Cerraron más de 30 comercios por la crisis y la burocracia en Bernardo de Irigoyen

​La situación en el límite fronterizo entre Bernardo de Irigoyen y Santo Antônio do Sudoeste ha llegado a un punto crítico y desesperante para la economía regional. Walter Feldman, presidente de la Cámara de Comercio de Bernardo de Irigoyen, alzó la voz para advertir sobre el devastador panorama que atraviesa el sector, confirmando que más de treinta comercios ya se vieron obligados a cerrar sus puertas o a cambiar drásticamente de rubro en la zona que conecta con las localidades vecinas de Dionísio Cerqueira y Santo Antônio. Con profunda frustración, el dirigente mercantil expresó que resulta agotador reclamar y exponer las necesidades históricas de la frontera sin obtener una respuesta gubernamental inmediata, que es precisamente lo que el sector requiere con urgencia para sostenerse en pie.
​El panorama para los comerciantes locales se ha vuelto insostenible y la actividad se encuentra en una situación financiera de extrema gravedad debido a un complejo entramado de factores económicos. Las tarifas de los servicios públicos continúan en ascenso con boletas muy elevadas que asfixian el presupuesto mensual, a lo que se suman costos laborales y cargas salariales cada vez más difíciles de afrontar. En este contexto de recesión generalizada, Feldman describió una preocupante realidad sobre el mercado laboral fronterizo al señalar que, tras una primera ola de despidos masivos, actualmente la destrucción de empleo se ha detenido simplemente porque ya queda muy poca gente trabajando en los locales comerciales que aún sobreviven.

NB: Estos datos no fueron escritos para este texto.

Lemma query_constructor_Ok c m :
  Query.constructor c = Ok m -> query_violation c = None /\ m = query_built c.
Proof.
  rewrite query_constructor_spec.
  destruct (query_violation c); intros H; inversion H; auto.
Qed.

Lemma query_built_valid c :
  query_violation c = None -> query_valid (query_built c).
Proof.
  intros H. apply query_violation_None in H.
  destruct H as (Ha & _ & Hc & _).
  unfold query_valid, Query.isValidState. simpl.
  rewrite !has_of_array. repeat split; try assumption.
  intros k v Hin. apply In_table_of in Hin.
  destruct Hin as (f & i & Hin & _). rewrite has_of_array.
  apply (Hc _ _ _ Hin).
Qed.

Section DriverRuns.
Import Driver.

Lemma driver_set_currentState_same this :
  set_currentState (currentState this) this = this.
Proof. now destruct this. Qed.

Lemma driver_valid_set_currentState q this :
  driver_valid this -> isValidState this q = true ->
  driver_valid (set_currentState q this).
Proof. intros (Hi & _ & Ht) Hq. unfold driver_valid. simpl. auto. Qed.

(** The three outcomes of the stateful [transition]. *)
Lemma driver_transition_step a this :
  transition a this =
  if negb (isValidSymbol this a) then (Throw (InvalidSymbolError a), this)
  else match JsMap.get (key_of (currentState this) a) (transitionMap this) with
       | Some next =>
           if truthy_str next
           then (Ok (Some next), set_currentState next this)
           else (Ok None, this)
       | None => (Ok None, this)
       end.
Proof.
  unfold transition, bind, get_this, throw, put_this, ret, or_null.
  destruct (negb (isValidSymbol this a)); [reflexivity|].
  destruct (JsMap.get (key_of (currentState this) a) (transitionMap this))
    as [next|]; [|reflexivity].
  destruct (truthy_str next); reflexivity.
Qed.

Lemma driver_transition_state a this :
  driver_valid this ->
  exists q, isValidState this q = true /\
            snd (transition a this) = set_currentState q this.
Proof.
  intros Hv. rewrite driver_transition_step.
  assert (Hsame : exists q, isValidState this q = true /\
                            this = set_currentState q this).
  { exists (currentState this). rewrite driver_set_currentState_same.
    split; [apply Hv | reflexivity]. }
  destruct (negb (isValidSymbol this a)); [exact Hsame|].
  destruct (JsMap.get (key_of (currentState this) a) (transitionMap this))
    as [next|] eqn:E; [|exact Hsame].
  destruct (truthy_str next); [|exact Hsame].
  exists next. split; [|reflexivity].
  destruct Hv as (_ & _ & Ht). apply get_In in E. eauto.
Qed.

Lemma driver_process_symbol_step a this :
  process_symbol a this =
  match transition a this with
  | (Ok (Some _), this') => (Ok tt, this')
  | (Ok None, this') =>
      (Throw (Error (no_transition_message (currentState this') a)), this')
  | (Throw e, this') => (Throw e, this')
  end.
Proof.
  unfold process_symbol, bind.
  destruct (transition a this) as [[[next|]|e] this']; reflexivity.
Qed.

Lemma driver_process_symbol_state a this :
  driver_valid this ->
  exists q, isValidState this q = true /\
            snd (process_symbol a this) = set_currentState q this.
Proof.
  intros Hv. rewrite driver_process_symbol_step.
  destruct (driver_transition_state a Hv) as (q & Hq & E).
  exists q. split; [exact Hq|].
  destruct (transition a this) as [[[next|]|e] this']; exact E.
Qed.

​A este escenario económico desfavorable se le suma el obstáculo que representa la burocracia migratoria actual, un factor determinante que está alejando de forma masiva al turismo y a los compradores brasileños. El presidente de la entidad comercial explicó que el sistema de control fronterizo rechaza o multa a los ciudadanos del vecino país que intentan ingresar exhibiendo su documentación en formato digital, exigiéndoles estrictamente el soporte físico. Asimismo, la compleja geografía de una frontera seca y abierta provoca que muchos turistas ingresen de manera involuntaria por zonas desprovistas de puestos de control, terminando severamente sancionados por infracciones migratorias cuando intentan salir legalmente por el paso oficial, motivo por el cual la Cámara de Comercio reclama de forma urgente una nueva metodología de control o el traslado estratégico de la zona aduanera.
​Finalmente, el sector comercial manifestó un profundo sentimiento de desamparo ante la inacción de las autoridades políticas tanto a nivel provincial como nacional. De acuerdo con lo expresado por Feldman, los funcionarios estatales se limitan a recibirlos y a realizar promesas institucionales que jamás se traducen en soluciones concretas o alivios fiscales. Esta falta de respuestas quedó evidenciada de manera reciente durante la visita de la Ministra de Seguridad de la Nación a la región, oportunidad en la que el sector mercantil solicitó formalmente una audiencia de trabajo que fue rechazada, limitándose la comitiva oficial a realizar un ejercicio de despliegue junto a las fuerzas federales sin abordar las problemáticas específicas que afectan la vida comercial, legal y civil de Bernardo de Irigoyen, donde hoy impera una total incertidumbre sobre el futuro de la frontera.